(** * AudioBridge PC receiver: sequence tracking, jitter buffer, playback

    A shallow embedding of [receiver.py].  The module-level globals of the
    script ([last_seq], [dropped_packets], [reordered_packets],
    [jitter_buffer], [buffer_ready], [running]) become one record that is
    threaded through one iteration of [receive_loop], one invocation of
    [audio_callback] and [shutdown].  Python integers are unbounded, so
    sequence numbers and counters are [Z]; [len] results are [nat]. *)

From Stdlib Require Import ZArith List Bool Lia.
From Stdlib Require Import Strings.Byte.
From Stdlib Require Strings.String.
Import ListNotations.
Import String.StringSyntax.
Delimit Scope string_scope with string.

Open Scope Z_scope.

(** ** Configuration and derived constants *)

Definition CHANNELS : nat := 2.
Definition BUFFER_CHUNKS : nat := 2.
Definition HEADER_SIZE : nat := 4.

(** [deque(maxlen=BUFFER_CHUNKS * 4)] *)
Definition MAXLEN : nat := (BUFFER_CHUNKS * 4)%nat.

(** ** Wire format *)

Definition byte_val (b : byte) : Z := Z.of_N (Byte.to_N b).

Definition byte_of_Z (z : Z) : byte :=
  match Byte.of_N (Z.to_N (z mod 256)) with
  | Some b => b
  | None => x00
  end.

(** [struct.unpack(">I", bs)[0]]: most significant byte first. *)
Definition unpack_be32 (bs : list byte) : Z :=
  fold_left (fun acc b => acc * 256 + byte_val b) bs 0.

(** The sender's [struct.pack(">I", s)], used to build packets. *)
Definition pack_be32 (s : Z) : list byte :=
  [byte_of_Z (s / 16777216); byte_of_Z (s / 65536); byte_of_Z (s / 256); byte_of_Z s].

(** One signed 16-bit little-endian sample. *)
Definition int16_le (lo hi : byte) : Z :=
  let u := byte_val lo + 256 * byte_val hi in
  if 32768 <=? u then u - 65536 else u.

(** [np.frombuffer(pcm_bytes, dtype=np.int16)]: [None] stands for the
    [ValueError] numpy raises when the buffer size is not a multiple of
    the element size. *)
Fixpoint frombuffer (bs : list byte) : option (list Z) :=
  match bs with
  | [] => Some []
  | [_] => None
  | lo :: hi :: rest =>
      match frombuffer rest with
      | Some samples => Some (int16_le lo hi :: samples)
      | None => None
      end
  end.

(** [samples.reshape((rows, cols))] on a flat array of [rows * cols] samples. *)
Fixpoint reshape (rows cols : nat) (samples : list Z) : list (list Z) :=
  match rows with
  | O => []
  | S r => firstn cols samples :: reshape r cols (skipn cols samples)
  end.

(** A queued block of audio: an array of shape [(frames, CHANNELS)];
    [len(chunk)] is its number of rows. *)
Definition Chunk := list (list Z).

(** Lines 156-168 of [receive_loop]: the decode of the bytes after the
    header.  [None] is each of the three [continue]s. *)
Definition decode_pcm (pcm_bytes : list byte) : option Chunk :=
  if (length pcm_bytes <? 2)%nat then None
  else
    match frombuffer pcm_bytes with
    | None => None
    | Some samples =>
        let frames := (length samples / CHANNELS)%nat in
        if (frames =? 0)%nat then None
        else Some (reshape frames CHANNELS (firstn (frames * CHANNELS) samples))
    end.

(** ** The bounded deque *)

(** [deque.append] with [maxlen]: append on the right, then drop one
    entry on the left when the bound is exceeded. *)
Definition deque_append {A} (maxlen : nat) (x : A) (q : list A) : list A :=
  let q' := q ++ [x] in
  if (maxlen <? length q')%nat then tl q' else q'.

(** [deque.appendleft] with [maxlen]: insert on the left, then drop one
    entry on the right when the bound is exceeded. *)
Definition deque_appendleft {A} (maxlen : nat) (x : A) (q : list A) : list A :=
  let q' := x :: q in
  if (maxlen <? length q')%nat then removelast q' else q'.

(** The guarded [popleft] of [audio_callback]: [None] when the deque is
    empty (the source tests [if jitter_buffer:] first, so [IndexError] is
    never raised). *)
Definition deque_popleft {A} (q : list A) : option A * list A :=
  match q with
  | [] => (None, [])
  | x :: q' => (Some x, q')
  end.

(** ** Receiver state *)

Record State := mkState {
  last_seq : Z;
  dropped_packets : Z;
  reordered_packets : Z;
  jitter_buffer : list Chunk;
  buffer_ready : bool;
  running : bool
}.

Definition initial_state : State :=
  {| last_seq := -1; dropped_packets := 0; reordered_packets := 0;
     jitter_buffer := []; buffer_ready := false; running := true |}.

Definition set_last_seq (v : Z) (st : State) : State :=
  {| last_seq := v; dropped_packets := dropped_packets st;
     reordered_packets := reordered_packets st;
     jitter_buffer := jitter_buffer st; buffer_ready := buffer_ready st;
     running := running st |}.

Definition add_dropped (n : Z) (st : State) : State :=
  {| last_seq := last_seq st; dropped_packets := dropped_packets st + n;
     reordered_packets := reordered_packets st;
     jitter_buffer := jitter_buffer st; buffer_ready := buffer_ready st;
     running := running st |}.

Definition add_reordered (n : Z) (st : State) : State :=
  {| last_seq := last_seq st; dropped_packets := dropped_packets st;
     reordered_packets := reordered_packets st + n;
     jitter_buffer := jitter_buffer st; buffer_ready := buffer_ready st;
     running := running st |}.

Definition set_jitter_buffer (q : list Chunk) (st : State) : State :=
  {| last_seq := last_seq st; dropped_packets := dropped_packets st;
     reordered_packets := reordered_packets st;
     jitter_buffer := q; buffer_ready := buffer_ready st;
     running := running st |}.

Definition set_buffer_ready (st : State) : State :=
  {| last_seq := last_seq st; dropped_packets := dropped_packets st;
     reordered_packets := reordered_packets st;
     jitter_buffer := jitter_buffer st; buffer_ready := true;
     running := running st |}.

Definition set_running (v : bool) (st : State) : State :=
  {| last_seq := last_seq st; dropped_packets := dropped_packets st;
     reordered_packets := reordered_packets st;
     jitter_buffer := jitter_buffer st; buffer_ready := buffer_ready st;
     running := v |}.

(** ** Sequence tracking (lines 136-153 of [receive_loop]) *)

(** Which branch of the sequence-tracking block a packet takes. *)
Inductive Classification :=
| FirstPacket
| InOrder
| Gap (missed : Z)
| Reorder.

Definition track (st : State) (seq : Z) : Classification * State :=
  if 0 <=? last_seq st then
    let expected := Z.land (last_seq st + 1) 0xFFFFFFFF in
    if negb (seq =? expected) then
      let gap := Z.land (seq - last_seq st) 0xFFFFFFFF in
      if 0x7FFFFFFF <? gap then
        (Reorder, add_reordered 1 st)
      else
        let missed := gap - 1 in
        (Gap missed,
         set_last_seq seq (if 0 <? missed then add_dropped missed st else st))
    else (InOrder, set_last_seq seq st)
  else (FirstPacket, set_last_seq seq st).
(** [handleTouchStart]: [onTouchStart], with [e.touches[0]]. *)
Definition handleTouchStart (clientX clientY : Q) (now now' : Z) (st : State) : Run :=
  if negb (Tool_eqb (tool st) finger) then start st
  else
    match getContext (canvasRef st) with
    | None => start st
    | Some rect =>
        let x := toCanvas clientX (Canvas.left rect) (scale st) in
        let y := toCanvas clientY (Canvas.top rect) (scale st) in
        let newStroke :=
          PenStroke.mk [Point.mk x y 1 now] (color st) (lineWidth st) (toString now') in
        start st |> emit [BeginPath; MoveTo x y]
                 |> addStroke newStroke
                 |> setRedoStack (fun _ => [])    (* Clear redo stack on new drawing *)
                 |> setIsDrawing true
    end.

(** [handleTouchMove]: [onTouchMove] *)
Definition handleTouchMove (clientX clientY : Q) (now : Z) (st : State) : Run :=
  if negb (isDrawing st) || negb (Tool_eqb (tool st) finger) then start st
  else
    match getContext (canvasRef st) with
    | None => start st
    | Some rect =>
        let x := toCanvas clientX (Canvas.left rect) (scale st) in
        let y := toCanvas clientY (Canvas.top rect) (scale st) in
        start st |> emit [SetStrokeStyle (color st);
                          SetLineWidth (lineWidth st);
                          SetLineCap "round";
                          SetLineJoin "round";
                          LineTo x y;
                          Stroke]
                 |> pushToCurrentStroke (Point.mk x y 1 now) st
    end.

Definition handleTouchEnd (st : State) : Run := start st |> setIsDrawing false.
Definition stopDrawing (st : State) : Run := start st |> setIsDrawing false.

(** [handleUndo]: Undo last stroke *)
Definition handleUndo (st : State) : Run :=
  if (List.length (strokes st) =? 0)%nat then start st
  else
    match lastOf (strokes st) with
    | None => start st                            (* not reached past the guard *)
    | Some lastStroke =>
        let newStrokes := sliceInit (strokes st) in
        start st |> updateStrokes newStrokes
                 |> setRedoStack (fun prev => prev ++ [lastStroke])
                 |> emit (redrawCanvas (canvasRef st) (strokes st))
    end.

(** [handleRedo]: Redo last undone stroke *)
Definition handleRedo (st : State) : Run :=
  if (List.length (redoStack st) =? 0)%nat then start st
  else
    match lastOf (redoStack st) with
    | None => start st                            (* not reached past the guard *)
    | Some strokeToRedo =>
        start st |> setRedoStack (fun prev => sliceInit prev)
                 |> updateStrokes (strokes st ++ [strokeToRedo])
                 |> emit (redrawCanvas (canvasRef st) (strokes st))
    end.

(** [Math.min(prev + 0.1, 3)] and [Math.max(prev - 0.1, 0.5)] *)
Definition zoomInScale (prev : Q) : Q := Qmin (prev + (1 # 10)) 3.
Definition zoomOutScale (prev : Q) : Q := Qmax (prev - (1 # 10)) (1 # 2).

Definition handleZoomIn (st : State) : Run := start st |> setScale zoomInScale.
Definition handleZoomOut (st : State) : Run := start st |> setScale zoomOutScale.

(** [handleToolChange] (the toast shown for [finger] is not state). *)
Definition handleToolChange (newTool : Tool) (st : State) : Run :=
  start st |> setTool newTool |> setIsErasing (Tool_eqb newTool eraser).

(** [handleClear] (the toast is not state). *)
Definition handleClear (st : State) : Run :=
  match canvasRef st with
  | None => start st
  | Some _ =>
      start st |> clearStrokes
               |> emit (redrawCanvas (canvasRef st) (strokes st))
  end.

(** [resizeCanvas], as defined inside the set-up effect. *)
Definition resizeCanvas (canvas : Canvas.t) (st : State) (r : Run) : Run :=
  match Canvas.parentElement canvas with
  | None => r
  | Some (w, h) =>
      let resized := Some (Canvas.resize w h canvas) in
      r |> update (withCanvasRef resized)
        |> emit (redrawCanvas resized (strokes st))
  end.

(** The first [useEffect]: "Set up canvas and draw existing strokes". *)
Definition setupEffect (st : State) : Run :=
  match getContext (canvasRef st) with
  | None => start st
  | Some canvas =>
      let r := start st |> resizeCanvas canvas st
                        |> update (withResizeListener true) in
      r |> emit (redrawCanvas (canvasRef (next r)) (strokes st))
        |> setOnNewStroke (Some OnNewStroke)
  end.

(** The clean-up the effect returns; there is one only if the effect got
    past its guards, which is when the resize listener was installed. *)
Definition cleanupEffect (st : State) : Run :=
  if resizeListener st then
    start st |> update (withResizeListener false)
             |> setOnNewStroke None
  else start st.

(** The window's "resize" event. *)
Definition onWindowResize (st : State) : Run :=
  if resizeListener st then
    match canvasRef st with
    | None => start st
    | Some canvas => start st |> resizeCanvas canvas st
    end
  else start st.

(** The callback registered with the pen feed:
    [(stroke) => { addStroke(stroke); drawStroke(stroke); }] *)
Definition onNewStroke (stroke : PenStroke.t) (st : State) : Run :=
  start st |> addStroke stroke
           |> emit (drawStroke (canvasRef st) stroke).

(** The pen feed delivering a stroke to whatever sits in its slot. *)
Definition penFeed (stroke : PenStroke.t) (st : State) : Run :=
  match penCallback st with
  | None => start st
  | Some OnNewStroke => onNewStroke stroke st
  end.

(** ** The component as a transition system

    An [Event] is one invocation of a handler, an effect or the pen feed's
    callback.  The toolbar disables the undo and redo buttons on an empty
    log or redo stack; the handlers check again, and [CmdUndo] and
    [CmdRedo] stand for the handlers. *)

Inductive Event :=
| MouseDown (clientX clientY : Q) (now now' : Z)
| MouseMove (clientX clientY : Q) (now : Z)
| MouseUp
| MouseLeave
| TouchStart (clientX clientY : Q) (now now' : Z)
| TouchMove (clientX clientY : Q) (now : Z)
| TouchEnd
| CmdUndo
| CmdRedo
| CmdZoomIn
| CmdZoomOut
| CmdTool (newTool : Tool)
| CmdClear
| PickColor (value : string)
| PickLineWidth (value : Q)
| PenFeed (stroke : PenStroke.t)
| WindowResize
| EffectSetup
| EffectCleanup.

Definition handle (e : Event) : State -> Run :=
  match e with
  | MouseDown cx cy now now' => startDrawing cx cy now now'
  | MouseMove cx cy now => draw cx cy now
  | MouseUp | MouseLeave => stopDrawing
  | TouchStart cx cy now now' => handleTouchStart cx cy now now'
  | TouchMove cx cy now => handleTouchMove cx cy now
  | TouchEnd => handleTouchEnd
  | CmdUndo => handleUndo
  | CmdRedo => handleRedo
  | CmdZoomIn => handleZoomIn
  | CmdZoomOut => handleZoomOut
  | CmdTool t => handleToolChange t
  | CmdClear => handleClear
  | PickColor c => fun st => start st |> setColor c
  | PickLineWidth w => fun st => start st |> setLineWidth w
  | PenFeed s => penFeed s
  | WindowResize => onWindowResize
  | EffectSetup => setupEffect
  | EffectCleanup => cleanupEffect
  end.

(** After the handler, the next render runs
    [useEffect(() => { redrawCanvas(); }, [strokes])] when [strokes] is a
    new array, now closing over the new log. *)
Definition strokesEffect (r : Run) : list CanvasOp :=
  if strokesChanged r
  then redrawCanvas (canvasRef (next r)) (strokes (next r))
  else [].

Definition dispatch (h : State -> Run) (st : State) : State * list CanvasOp :=
  let r := h st in (next r, painted r ++ strokesEffect r).

Definition step (e : Event) (st : State) : State * list CanvasOp :=
  dispatch (handle e) st.

(** The state after a sequence of events. *)
Fixpoint run (es : list Event) (st : State) : State :=
  match es with
  | [] => st
  | e :: es' => run es' (fst (step e st))
  end.

Inductive reachable : State -> Prop :=
| reachable_init ref : reachable (initialState ref)
| reachable_step e st : reachable st -> reachable (fst (step e st)).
■ ■ ■ ■
** Aim of the exercise **
Return, word for word, the lines of the data above from the line with "Definition handleUndo (st" through the line with "prev ++ [lastStroke])", inclusive.

** Your response **
Definition handleUndo (st : State) : Run :=
  if (List.length (strokes st) =? 0)%nat then start st
  else
    match lastOf (strokes st) with
    | None => start st                            (* not reached past the guard *)
    | Some lastStroke =>
        let newStrokes := sliceInit (strokes st) in
        start st |> updateStrokes newStrokes
                 |> setRedoStack (fun prev => prev ++ [lastStroke])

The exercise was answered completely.